Statt aus 45 Stahlbauteilen wie beim konventionellen Träger besteht der neue Prototyp nur noch aus zwei CFK-Formbauteilen und vier Metallverstärkungen, das ist eine erhebliche Reduktion um 82 %. Im Vergleich zum Stahl- ist das CFK-Produkt laut Magna 34 % beziehungsweise 9,3 kg leichter.
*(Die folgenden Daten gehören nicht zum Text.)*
(** X8.  Assigning [None] completes under every policy and leaves [None] in
    the attribute: the policy is not consulted, so neither a callable that
    raises nor the lookup of a Relational policy is reached.  Under a
    Relational policy [None] is the only value the setter accepts. *)
Theorem setter_accepts_None field instance :
  on_read field instance None = Ok None
  /\ (forall relation dt,
        timezone field = PyStr relation ->
        (exists instance', set_dtz_field field instance dt = Ok instance')
        <-> dt = None).
Proof.
  split.
  - unfold on_read, set_dtz_field. cbn. apply get_after_set.
  - intros relation dt Htz. split.
    + intros [instance' Hset]. destruct dt as [d |]; [| reflexivity].
      pose proof (resolve_relational field instance relation Htz) as Hres.
      rewrite (set_dtz_field_unresolved field instance d NameError Hres) in Hset.
      destruct (if is_naive d then localize default_tz d else Ok d);
        discriminate.
    + intros ->. eexists. reflexivity.
Qed.

(** X9.  A setter that completes changes one attribute of the record, the
    one named after its field: the primary key and the table behind the
    manager are kept, the attribute can be read afterwards, and the
    attribute of any other localized field reads as before. *)
Theorem setter_changes_one_attribute field instance dt instance' :
  set_dtz_field field instance dt = Ok instance' ->
  pk instance' = pk instance
  /\ _default_manager instance' = _default_manager instance
  /\ (exists v, attrs instance' = <[dt_field_name field := v]> (attrs instance)
                /\ get_dtz_field field instance' = Ok v)
  /\ (forall other,
        attname other <> attname field ->
        get_dtz_field other instance' = get_dtz_field other instance).
Proof.
  intros Hset.
  destruct (set_dtz_field_Ok_inv field instance dt instance' Hset) as [v ->].
  split; [reflexivity |]. split; [reflexivity |]. split.
  - exists v. split; [reflexivity | apply get_after_set].
  - intros other Hne. unfold get_dtz_field, getattr, setattr. cbn.
    rewrite lookup_insert_ne; [reflexivity |].
    intros Heq. apply Hne. symmetry. now apply dt_field_name_inj.
Qed.

(** X10.  Under a Static policy the attribute reads, after a datetime was
    assigned, as that datetime made aware (a naive one localized in the
    default zone) and moved to the policy's zone: the value itself when its
    tzinfo is the zone object, otherwise its UTC reading plus the zone's
    offset in force then, with the instance for that offset.  The read
    completes exactly when that value exists, which it does whenever the
    UTC reading and the zone's reading lie within the range of datetime;
    the record plays no part; the value read denotes the point in time of
    the value assigned, so two Static policies show the same point in
    time. *)
Theorem static_policy_shows_the_same_instant name tz instance d :
  (forall r,
     on_read (static_field name tz) instance (Some d) = Ok (Some r)
     <-> exists dt, made_aware d dt /\ moved_to tz dt r)
  /\ (forall r instance2,
        on_read (static_field name tz) instance (Some d) = Ok (Some r) ->
        on_read (static_field name tz) instance2 (Some d) = Ok (Some r))
  /\ (forall r,
        on_read (static_field name tz) instance (Some d) = Ok (Some r) ->
        is_aware r = true /\ instant r = point_in_time d)
  /\ (forall name2 tz2 instance2 r r2,
        on_read (static_field name tz) instance (Some d) = Ok (Some r) ->
        on_read (static_field name2 tz2) instance2 (Some d) = Ok (Some r2) ->
        instant r2 = instant r)
  /\ (forall p,
        point_in_time d = Some p ->
        is_aware d = true
        \/ (exists i, tz_info_for_local default_tz (wall d) = Ok i) ->
        datetime_min <= p <= datetime_max ->
        datetime_min <= p + ti_utcoffset (tz_info_at_utc tz p)
          <= datetime_max ->
        exists r,
          on_read (static_field name tz) instance (Some d) = Ok (Some r)
          /\ instant r = Some p).
Proof.
  assert (Hread : forall name tz instance r,
            on_read (static_field name tz) instance (Some d) = Ok (Some r)
            <-> exists dt, made_aware d dt /\ moved_to tz dt r).
  { intros n z i r. apply on_read_resolved. apply resolve_static. }
  assert (Hinst : forall name tz instance r,
            on_read (static_field name tz) instance (Some d) = Ok (Some r) ->
            is_aware r = true /\ instant r = point_in_time d).
  { intros n z i r Hr. apply Hread in Hr. destruct Hr as (dt & Hdt & Hm).
    destruct (made_aware_instant d dt Hdt) as [_ Hi].
    destruct (moved_to_instant z dt r Hm) as [Hir Haw].
    split; [assumption | congruence]. }
  split; [apply Hread |]. split; [| split; [apply Hinst | split]].
  - intros r instance2 Hr. apply Hread. now apply Hread in Hr.
  - intros name2 tz2 instance2 r r2 Hr Hr2.
    apply Hinst in Hr, Hr2. destruct Hr as [_ ->], Hr2 as [_ ->]. reflexivity.
  - intros p Hp Hloc Hu Hw.
    assert (Hdt : exists dt, made_aware d dt).
    { destruct Hloc as [Haw | [i Hi]].
      - exists d. right. auto.
      - destruct (dt_tzinfo d) as [t |] eqn:Hd.
        + exists d. right. split; [| reflexivity].
          unfold is_aware, is_naive. now rewrite Hd.
        + eexists. left. split; [assumption |]. eauto. }
    destruct Hdt as [dt Hdt].
    destruct (made_aware_instant d dt Hdt) as [_ Hi]. rewrite Hp in Hi.
    destruct (moved_to_exists tz dt p Hi Hu Hw) as (r & Hr & Hir).
    exists r. split; [| assumption]. apply Hread. eauto.
Qed.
Als Werkstoff kommt ein sogenanntes Sheet Molding Compound (SMC) zum Einsatz, eine in Platten angelieferte zähflüssige Masse aus kleingehäckselten Carbonfasern und Harz. In einem Presswerkzeug wird das SMC zu den CFK-Bauteilhälften geformt. Sie sind schon nach wenigen Minuten ausgehärtet und werden anschließend verklebt. Wie Magna erklärt, ist die Produktion dabei so vereinfacht, dass sich werkzeugseitige Kostenvorteile von 30 bis 40 % ergeben. Aktuell wird der Subframe bei Ford ausgiebig getestet. Ist das Ergebnis wie von Magna erwartet, ist mit einer raschen Umsetzung des Fertigungsverfahrens in die Serie zu rechnen.